EXERCISE AIM: A verbatim copy of every entry is required. Produce it now.

Stored items:
Lemma invoke_keeps_ready (m : method) (log log' : Logger) (w w' : World) :
  invoke m log w = Returns (log', w') ->
  log_file_ready log w -> log_file_ready log' w'.
Proof.
  destruct m as [x | l | | remove | s | format a | wr format a | g c];
    cbn [invoke]; intros H Hr.
  - injection H as <- <-. unfold log_file_ready in *.
    now destruct x.
  - injection H as H. unfold Logger.SetIsLogToFile in H.
    cbn [LogToFile set_LogToFile] in H. destruct l.
    + pose proof (InitLogFile_ready (set_LogToFile true log) w) as Hi.
      rewrite H in Hi. exact Hi.
    + unfold log_file_ready.
      destruct (logFile (set_LogToFile false log)) eqn:Hf;
        injection H as <- <-; cbn; [exact I |].
      cbn in Hf. now rewrite Hf.
  - injection H as H.
    pose proof (InitLogFile_ready log w) as Hi. rewrite H in Hi. exact Hi.
  - injection H as H. unfold log_file_ready.
    pose proof (Close_logFile remove log w) as Hc. rewrite H in Hc.
    cbn in Hc. now rewrite Hc.
  - unfold Logger.Console in H. destruct (negb (Clean log)).
    + destruct (Fprint (writer log) s w) as [w1|] eqn:Hp; [| discriminate].
      injection H as <- <-. eapply Fprint_keeps_ready; eassumption.
    + injection H as <- <-. exact Hr.
  - unfold Logger.Consolef, Fprintf in H. destruct (negb (Clean log)).
    + destruct (Fprint (writer log) _ w) as [w1|] eqn:Hp; [| discriminate].
      injection H as <- <-. eapply Fprint_keeps_ready; eassumption.
    + injection H as <- <-. exact Hr.
  - unfold Logger.FConsolef, Fprintf in H. destruct (negb (Clean log)).
    + destruct (Fprint wr _ w) as [w1|] eqn:Hp; [| discriminate].
      injection H as <- <-. eapply Fprint_keeps_ready; eassumption.
    + injection H as <- <-. exact Hr.
  - destruct (run g log c w) as [w1|] eqn:Hrun; [| discriminate].
    injection H as <- <-. eapply run_keeps_ready; eassumption.
Qed.

(** X12. Whatever methods are called on a logger, in whatever order,
    its log file handle is either nil or an open descriptor in append
    mode on the path it was opened with: no method leaves the logger
    holding a closed or foreign descriptor. *)
Theorem X12_log_file_stays_ready (ms : list method) (log log' : Logger)
    (w w' : World) :
  log_file_ready log w ->
  invoke_all ms log w = Returns (log', w') ->
  log_file_ready log' w'.
Proof.
  revert log w. induction ms as [|m ms IH]; intros log w Hr H.
  - injection H as <- <-. exact Hr.
  - cbn [invoke_all] in H.
    destruct (invoke m log w) as [[log1 w1]|] eqn:Hm; [| discriminate].
    rewrite bind_Returns in H.
    eapply IH; [| exact H]. eapply invoke_keeps_ready; eassumption.
Qed.
(** * xmtp-node-go: API server front door

    A shallow embedding of [pkg/api/server.go] (server life cycle, CORS
    wrapper, telemetry interceptor) and [pkg/tracing/tracing.go] (the span
    wrapper [Do]), with the properties of the specification stated over it.

    Go strings are byte sequences and are modelled as [string]; Go maps with
    string keys are [gmap string _]; code that can panic or that touches
    shared state runs in a small state-and-panic monad. *)

From Stdlib Require Import ZArith Lia Ascii String List.
From stdpp Require Import base option list strings gmap.

Local Open Scope string_scope.
Local Open Scope list_scope.
Local Open Scope Z_scope.

(** ** The parts of Go's [strings] package the server uses *)

Module Strings.

(** [s[i:]] for [0 <= i <= len(s)]. *)
Fixpoint slice_from (s : string) (i : nat) : string :=
  match i, s with
  | O, _ => s
  | S i', String _ s' => slice_from s' i'
  | S _, EmptyString => EmptyString
  end.

(** [s[:i]] for [0 <= i <= len(s)]. *)
Fixpoint slice_to (s : string) (i : nat) : string :=
  match i, s with
  | O, _ => EmptyString
  | S i', String c s' => String c (slice_to s' i')
  | S _, EmptyString => EmptyString
  end.

(** [strings.HasPrefix(s, prefix)]. *)
Fixpoint HasPrefix (s prefix : string) : bool :=
  match prefix, s with
  | EmptyString, _ => true
  | String p prefix', String c s' =>
      if Ascii.eqb p c then HasPrefix s' prefix' else false
  | String _ _, EmptyString => false
  end.

(** [strings.TrimPrefix(s, prefix)]: [s] without the leading [prefix],
    or [s] itself when it does not start with [prefix]. *)
Definition TrimPrefix (s prefix : string) : string :=
  if HasPrefix s prefix then slice_from s (String.length prefix) else s.

(** [strings.Index(s, substr)]: the byte offset of the first occurrence
    of [substr] in [s], or [-1]. *)
Fixpoint Index (s substr : string) : Z :=
  if HasPrefix s substr then 0
  else match s with
       | EmptyString => -1
       | String _ s' =>
           let i := Index s' substr in
           if i <? 0 then -1 else i + 1
       end.

(** Whether the byte [c] occurs in [s]. *)
Fixpoint has_byte (c : ascii) (s : string) : bool :=
  match s with
  | EmptyString => false
  | String c' s' => Ascii.eqb c' c || has_byte c s'
  end.

(** [strings.Join(elems, sep)]. *)
Fixpoint Join (elems : list string) (sep : string) : string :=
  match elems with
  | [] => ""
  | [e] => e
  | e :: rest => e +:+ sep +:+ Join rest sep
  end.

(** [strings.Split(s, sep)] for a separator of one byte, which is how the
    server calls it: the pieces between the separators, in order; the
    result is never empty. *)
Fixpoint SplitByte (s : string) (sep : ascii) : list string :=
  match s with
  | EmptyString => [EmptyString]
  | String c s' =>
      if Ascii.eqb c sep then EmptyString :: SplitByte s' sep
      else match SplitByte s' sep with
           | [] => [String c EmptyString]
           | piece :: pieces => String c piece :: pieces
           end
  end.

(** [asciiSpace]: tab, line feed, vertical tab, form feed, carriage return,
    space. *)
Definition isAsciiSpace (c : ascii) : bool :=
  let n := nat_of_ascii c in
  ((9 <=? n) && (n <=? 13))%nat || (n =? 32)%nat.

(** The white space of [unicode.IsSpace] beyond ASCII, as UTF-8: U+0085 and
    U+00A0 take two bytes; U+1680, U+2000 to U+200A, U+2028, U+2029, U+202F,
    U+205F and U+3000 take three. *)
Definition isSpace2 (c1 c2 : ascii) : bool :=
  let a := nat_of_ascii c1 in
  let b := nat_of_ascii c2 in
  ((a =? 194) && ((b =? 133) || (b =? 160)))%nat.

TASK RESPONSE:
Lemma invoke_keeps_ready (m : method) (log log' : Logger) (w w' : World) :
  invoke m log w = Returns (log', w') ->
  log_file_ready log w -> log_file_ready log' w'.
Proof.
  destruct m as [x | l | | remove | s | format a | wr format a | g c];
    cbn [invoke]; intros H Hr.
  - injection H as <- <-. unfold log_file_ready in *.
    now destruct x.
  - injection H as H. unfold Logger.SetIsLogToFile in H.
    cbn [LogToFile set_LogToFile] in H. destruct l.
    + pose proof (InitLogFile_ready (set_LogToFile true log) w) as Hi.
      rewrite H in Hi. exact Hi.
    + unfold log_file_ready.
      destruct (logFile (set_LogToFile false log)) eqn:Hf;
        injection H as <- <-; cbn; [exact I |].
      cbn in Hf. now rewrite Hf.
  - injection H as H.
    pose proof (InitLogFile_ready log w) as Hi. rewrite H in Hi. exact Hi.
  - injection H as H. unfold log_file_ready.
    pose proof (Close_logFile remove log w) as Hc. rewrite H in Hc.
    cbn in Hc. now rewrite Hc.
  - unfold Logger.Console in H. destruct (negb (Clean log)).
    + destruct (Fprint (writer log) s w) as [w1|] eqn:Hp; [| discriminate].
      injection H as <- <-. eapply Fprint_keeps_ready; eassumption.
    + injection H as <- <-. exact Hr.
  - unfold Logger.Consolef, Fprintf in H. destruct (negb (Clean log)).
    + destruct (Fprint (writer log) _ w) as [w1|] eqn:Hp; [| discriminate].
      injection H as <- <-. eapply Fprint_keeps_ready; eassumption.
    + injection H as <- <-. exact Hr.
  - unfold Logger.FConsolef, Fprintf in H. destruct (negb (Clean log)).
    + destruct (Fprint wr _ w) as [w1|] eqn:Hp; [| discriminate].
      injection H as <- <-. eapply Fprint_keeps_ready; eassumption.
    + injection H as <- <-. exact Hr.
  - destruct (run g log c w) as [w1|] eqn:Hrun; [| discriminate].
    injection H as <- <-. eapply run_keeps_ready; eassumption.
Qed.

(** X12. Whatever methods are called on a logger, in whatever order,
    its log file handle is either nil or an open descriptor in append
    mode on the path it was opened with: no method leaves the logger
    holding a closed or foreign descriptor. *)
Theorem X12_log_file_stays_ready (ms : list method) (log log' : Logger)
    (w w' : World) :
  log_file_ready log w ->
  invoke_all ms log w = Returns (log', w') ->
  log_file_ready log' w'.
Proof.
  revert log w. induction ms as [|m ms IH]; intros log w Hr H.
  - injection H as <- <-. exact Hr.
  - cbn [invoke_all] in H.
    destruct (invoke m log w) as [[log1 w1]|] eqn:Hm; [| discriminate].
    rewrite bind_Returns in H.
    eapply IH; [| exact H]. eapply invoke_keeps_ready; eassumption.
Qed.
(** * xmtp-node-go: API server front door

    A shallow embedding of [pkg/api/server.go] (server life cycle, CORS
    wrapper, telemetry interceptor) and [pkg/tracing/tracing.go] (the span
    wrapper [Do]), with the properties of the specification stated over it.

    Go strings are byte sequences and are modelled as [string]; Go maps with
    string keys are [gmap string _]; code that can panic or that touches
    shared state runs in a small state-and-panic monad. *)

From Stdlib Require Import ZArith Lia Ascii String List.
From stdpp Require Import base option list strings gmap.

Local Open Scope string_scope.
Local Open Scope list_scope.
Local Open Scope Z_scope.

(** ** The parts of Go's [strings] package the server uses *)

Module Strings.

(** [s[i:]] for [0 <= i <= len(s)]. *)
Fixpoint slice_from (s : string) (i : nat) : string :=
  match i, s with
  | O, _ => s
  | S i', String _ s' => slice_from s' i'
  | S _, EmptyString => EmptyString
  end.

(** [s[:i]] for [0 <= i <= len(s)]. *)
Fixpoint slice_to (s : string) (i : nat) : string :=
  match i, s with
  | O, _ => EmptyString
  | S i', String c s' => String c (slice_to s' i')
  | S _, EmptyString => EmptyString
  end.

(** [strings.HasPrefix(s, prefix)]. *)
Fixpoint HasPrefix (s prefix : string) : bool :=
  match prefix, s with
  | EmptyString, _ => true
  | String p prefix', String c s' =>
      if Ascii.eqb p c then HasPrefix s' prefix' else false
  | String _ _, EmptyString => false
  end.

(** [strings.TrimPrefix(s, prefix)]: [s] without the leading [prefix],
    or [s] itself when it does not start with [prefix]. *)
Definition TrimPrefix (s prefix : string) : string :=
  if HasPrefix s prefix then slice_from s (String.length prefix) else s.

(** [strings.Index(s, substr)]: the byte offset of the first occurrence
    of [substr] in [s], or [-1]. *)
Fixpoint Index (s substr : string) : Z :=
  if HasPrefix s substr then 0
  else match s with
       | EmptyString => -1
       | String _ s' =>
           let i := Index s' substr in
           if i <? 0 then -1 else i + 1
       end.

(** Whether the byte [c] occurs in [s]. *)
Fixpoint has_byte (c : ascii) (s : string) : bool :=
  match s with
  | EmptyString => false
  | String c' s' => Ascii.eqb c' c || has_byte c s'
  end.

(** [strings.Join(elems, sep)]. *)
Fixpoint Join (elems : list string) (sep : string) : string :=
  match elems with
  | [] => ""
  | [e] => e
  | e :: rest => e +:+ sep +:+ Join rest sep
  end.

(** [strings.Split(s, sep)] for a separator of one byte, which is how the
    server calls it: the pieces between the separators, in order; the
    result is never empty. *)
Fixpoint SplitByte (s : string) (sep : ascii) : list string :=
  match s with
  | EmptyString => [EmptyString]
  | String c s' =>
      if Ascii.eqb c sep then EmptyString :: SplitByte s' sep
      else match SplitByte s' sep with
           | [] => [String c EmptyString]
           | piece :: pieces => String c piece :: pieces
           end
  end.

(** [asciiSpace]: tab, line feed, vertical tab, form feed, carriage return,
    space. *)
Definition isAsciiSpace (c : ascii) : bool :=
  let n := nat_of_ascii c in
  ((9 <=? n) && (n <=? 13))%nat || (n =? 32)%nat.

(** The white space of [unicode.IsSpace] beyond ASCII, as UTF-8: U+0085 and
    U+00A0 take two bytes; U+1680, U+2000 to U+200A, U+2028, U+2029, U+202F,
    U+205F and U+3000 take three. *)
Definition isSpace2 (c1 c2 : ascii) : bool :=
  let a := nat_of_ascii c1 in
  let b := nat_of_ascii c2 in
  ((a =? 194) && ((b =? 133) || (b =? 160)))%nat.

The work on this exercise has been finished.